Research devoted to understanding the development of memory CD8 T cells suggests that the generation of 1° M CD8 T cells is influenced by a number of factors [2,11–13]. For instance, studies have shown that the number of 1° M CD8 T cells generated correlates with the number of accumulated 1° effector CD8 T cells at the peak of expansion [14,15]. Therefore, parameters influencing 1° effector CD8 T cell expansion and/or survival (e.g.
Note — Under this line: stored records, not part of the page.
(** No entry of the listing passes the two tests of lines 260-263. *)
Definition no_meta (name : string) (listing : list string) : Prop :=
  Forall (λ entry, ends_with entry "meta" = false
                   ∨ String.prefix name entry = false) listing.

End MoreOfEnvNVM.

Arguments EnvNVM_members : clear implicits.

(** *** A sample platform

    Paths are split at the last ['/']; the files whose name ends in [sst]
    are NVM-managed; a file object is its name and a reference count; the
    default file system is the list of the paths of its files. *)

Fixpoint split_path (s : string) : option string * string :=
  match s with
  | EmptyString => (None, EmptyString)
  | String c s' =>
    match split_path s' with
    | (Some d, f) => (Some (String c d), f)
    | (None, f) =>
      if Ascii.eqb c "/"%char then (Some EmptyString, f) else (None, String c f)
    end
  end.

Definition has_suffix (s suffix : string) : bool :=
  let n := String.length s in
  let m := String.length suffix in
  (m <=? n)%nat && String.eqb (String.substring (n - m) m s) suffix.

Definition sst_info (fpath : string) : FPathInfo :=
  let '(d, f) := split_path fpath in
  mkInfo (default EmptyString d) f (has_suffix fpath "sst").

Global Instance sst_paths : PathOps :=
  {| mk_info := sst_info; ends_with := has_suffix; sep := "/" |}.

Record file_obj : Type := mkObj {
  obj_name : string;
  obj_refs : nat
}.

Global Instance counted_files : NvmFileOps (list string) file_obj :=
  {| NvmFile_from_meta info mpath px :=
       if bool_decide (mpath ∈ px) then Some (mkObj (fname info) 1) else None;
     IsNamed f name := String.eqb (obj_name f) name;
     Rename f name := mkObj name (obj_refs f);
     Unref f := match obj_refs f with
                | S (S n) => Some (mkObj (obj_name f) (S n))
                | _ => None
                end |}.

Global Instance listed_files : Env (list string) :=
  {| posix_holds f p := bool_decide (f ∈ p);
     posix_FileExists f p := (if bool_decide (f ∈ p) then OK else NotFound, p);
     posix_RenameFile src tgt p :=
       if bool_decide (src ∈ p)
       then (OK, tgt :: filter (λ x, x ≠ src ∧ x ≠ tgt) p)
       else (IOError, p);
     posix_GetChildren d p :=
       (OK, omap (λ x, let i := sst_info x in
                       if String.eqb (dpath i) d then Some (fname i) else None)
                 p, p) |}.

(** The directory /db: the log 000001.log in the default file system, the
    tables 000002.sst and 000003.sst on the device. *)
Definition sample_env : env (list string) file_obj :=
  mkEnv ["/db/000001.log"; "/db/LOG"]
        {["/db" := [1; 2]]}
        (list_to_map [(1, mkObj "000002.sst" 1); (2, mkObj "000003.sst" 1)]).

(** The constructor of a file fails when the default file system holds the
    entry /dev/full; a handle takes a reference to its file. *)
Global Instance counted_files_more : NvmFileMore (list string) file_obj :=
  {| NvmFile_new info px :=
       if bool_decide ("/dev/full" ∈ px) then None
       else Some (mkObj (fname info) 1);
     GetFname := obj_name;
     NvmWritableFile_new f := mkObj (obj_name f) (S (obj_refs f)) |}.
Ag presentation, co-stimulation, and signal 3 cytokines) impact the generation of 1° M CD8 T cells [2,10–12]. Interestingly, these factors have also been shown to influence the rate of 1° M CD8 T cell differentiation [10,11,16]. As an example, naïve CD8 T cells activated in a low-inflammatory environment (e.g. peptide-coated DC vaccination) undergo reduced levels of proliferative expansion but acquire long-term memory characteristics at an accelerated rate [17–19]. Additionally, the modulation of functional Ag presentation (e.g. antibiotic treatment to stop bacterial infection) also impacts the transition of Ag-specific CD8 T cells from effector to memory cells [16,20,21]. Furthermore, naive CD8 T cells activated in the presence of pre-existing memory CD8 T cells of an unrelated Ag specificity acquire memory characteristics at an accelerated rate [22]. Finally, recruitment of naïve Ag-specific CD8 T cells over time into an immune response influences memory CD8 T cell differentiation based on when cognate Ag is encountered [23,24]. This suggests that the process of naïve to 1° M CD8 T cell differentiation is not fixed and that the progression to memory can be manipulated.
Studies have shown that the generation of large numbers of memory CD8 T cells enhances CD8 T cell-mediated protection to re-infection. An effective strategy to increase the absolute numbers of memory CD8 T cells is through prime-boost vaccinations that elicit 2° immune responses [25,26]. Recent studies from our lab have shown that repeated stimulations of Ag-specific CD8 T cells results in differential regulation of a large number of genes in subsequent populations of memory CD8 T cells [27]. Interestingly, similar to 1° M CD8 T cell responses, 2° M CD8 T cell numbers and phenotype are modulated by the type and duration of infection and levels of inflammation [28,29]. However, it has also been previously documented that 2° M CD8 T cells are slower to acquire a long-term memory phenotype compared to 1° M CD8 T cells [30].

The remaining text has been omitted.